The "Read More" link is left-aligned on Installed & App Removal and right-aligned on Updates.
Is it really required to restart the computer before installing updates, as shown in Updates?
Having one user interface to install remote packages, one other to install local packages, and one more to install updates is a mess. Having a unified interface to install software without worrying about packages details is a requirement for human users to use free distributions. So thanks much to everybody working on the related software pieces.
I think that the GNOME software center must provide clear and easy to find information about the license of every piece of software. It must be trivial for the user to know in the main view of the software center if the software presented is FLOSS, and the particular license and, just in case, commercial. This feature is part of our mission, providing good quality free software, so help user to know that our software is free is a must.
-- JuanjoMarin
I'd be happy to use the following if added:
- Community ratings... Something like a star system?
Something like a share button. I like an app, enjoy it... Why not share your feelings with friends?
- Application set profile. After every system upgrade (I always make a clean installation between releases) I need to note out software, which I'm using. Why not to save that profile to a single file and Software to install by itself?
- Application overview has too much blank space. I'd see some screenshots.
- Webpage opening in background, so I can browse Software without Alt-Tabing to it back.
-- MarekMazur
Some of these are quite obvious and were mentioned above, but here are some thoughts:
- a carousel of featured software at the top would be interesting (3 to 5 items, not more than that)
- software details screen when maximized feels a bit sparse (should it be the case of limiting the size of the window like the calculator app?) or
- what if the software details screen was replaced by a 3rd column? would fix the layout issue described above and allow to quickly browse app descriptions
- for software details open from the home screen a modal like the one used for history could work, history could then be inline with the rest of the content (collapsible perhaps?)
- searching/sorting installed software could be useful: alphabetical, recently installed, installed size and usage come to mind (installed size and usage could be deciding factors for keeping/removing an app)
- similarly, sorting search results would be useful
- screenshots would be nice, especially for games
for new users coming from Windows/Mac world (like myself) something similar to http://alternativeto.net/ could be interesting
- the loading placeholder could be visually more representative, maybe a spinner similar to the one used for installing apps?
- when installing software could a progress bar be displayed instead of a spinner? it'd be more representative of software size and estimated download time
what about number of downloads, reviews and ratings for software? the approach used by iusethis.com is interesting, using number of active users instead of stars or number of downloads as the main parameter: http://osx.iusethis.com/top
-- RafaelLueder
The basic design right now is very solid, but there isn't enough functionality. A lot of people have already pointed some of these out.
- Screenshots are a very nice plus. Let me see what I'm installing before I install it.
- That said, screenshot carousels should be avoided.
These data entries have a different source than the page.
Definition VaultTx_tree (tx : VaultTx) : json :=
  match tx with
  | VTransfer tx => Transfer_tree tx
  | VBurn tx => Burn_tree tx
  | VCreateAccount tx => CreateAccount_tree tx
  | VCreateMultiAccount tx => CreateMultiAccount_tree tx
  | VIssueAccount tx => IssueAccount_tree tx
  | VUpdatePolicy tx => UpdatePolicy_tree tx
  end.
Definition FormulatorTx_tree (tx : FormulatorTransaction) : json :=
  match tx with
  | FCreateAlpha tx => CreateAlpha_tree tx
  | FCreateSigma tx => CreateSigma_tree tx
  | FCreateOmega tx => CreateOmega_tree tx
  | FCreateHyper tx => CreateHyper_tree tx
  | FRevoke tx => Revoke_tree tx
  | FStaking tx => Staking_tree tx
  | FUnstaking tx => Unstaking_tree tx
  | FUpdateValidatorPolicy tx => UpdateValidatorPolicy_tree tx
  | FUpdateUserAutoStaking tx => UpdateUserAutoStaking_tree tx
  | FChangeOwner tx => ChangeOwner_tree tx
  | FRevertRevoke tx => RevertRevoke_tree tx
  | FRevertUnstaking tx => RevertUnstaking_tree tx
  | FTransmute tx => Transmute_tree tx
  | FUpdateRewardPolicy tx => UpdateRewardPolicy_tree tx
  | FUpdateTransmutePolicy tx => UpdateTransmutePolicy_tree tx
  end.
Definition PaymentTx_tree (tx : PaymentTx) : json :=
  match tx with
  | PAddTopic tx => AddTopic_tree tx
  | PRemoveTopic tx => RemoveTopic_tree tx
  | PRequestPayment tx => RequestPayment_tree tx
  | PResponsePayment tx => ResponsePayment_tree tx
  | PSubscribe tx => Subscribe_tree tx
  | PUnsubscribe tx => Unsubscribe_tree tx
  | PBilling tx => Billing_tree tx
  end.
Definition GatewayTx_tree (tx : GatewayTx) : json :=
  match tx with
  | GTokenIn tx => TokenIn_tree tx
  | GTokenOut tx => TokenOut_tree tx
  | GTokenLeave tx => TokenLeave_tree tx
  | GUpdatePolicy tx => GatewayUpdatePolicy_tree tx
  end.
(** * django-gcloud-storage: path resolution, buffered remote file, storage facade

    A shallow embedding of [django_gcloud_storage/__init__.py].

    - Text (Python [str]) is a list of one-byte characters, [list ascii];
      [py "..."] writes a literal.
    - File contents are lists of bytes.
    - Code that may raise returns [result]; methods that mutate an object or
      talk to the bucket thread the state explicitly.
    - [urlparse.urljoin] is the one of CPython 3.11 ([urllib/parse.py]); the
      validation of a bracketed IPv6 host, which [urllib] delegates to the
      [ipaddress] module, is a parameter of the development. *)

From Stdlib Require Import Ascii String NArith.
From stdpp Require Import base decidable option list sorting strings gmap.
They're distracting and often feel like they're "taking control away from the user".
- Feedback systems are useful, but:
- Negativity bias is hard to overcome.
- How would they be implemented? Simple star ratings aren't useful, and having another feedback portal on top of github, bugzilla, etc. wouldn't be great for developers. Would old ratings stay when a new version is released?
- The sidebar used when entering any of the categories is not consistent with the usual GNOME style.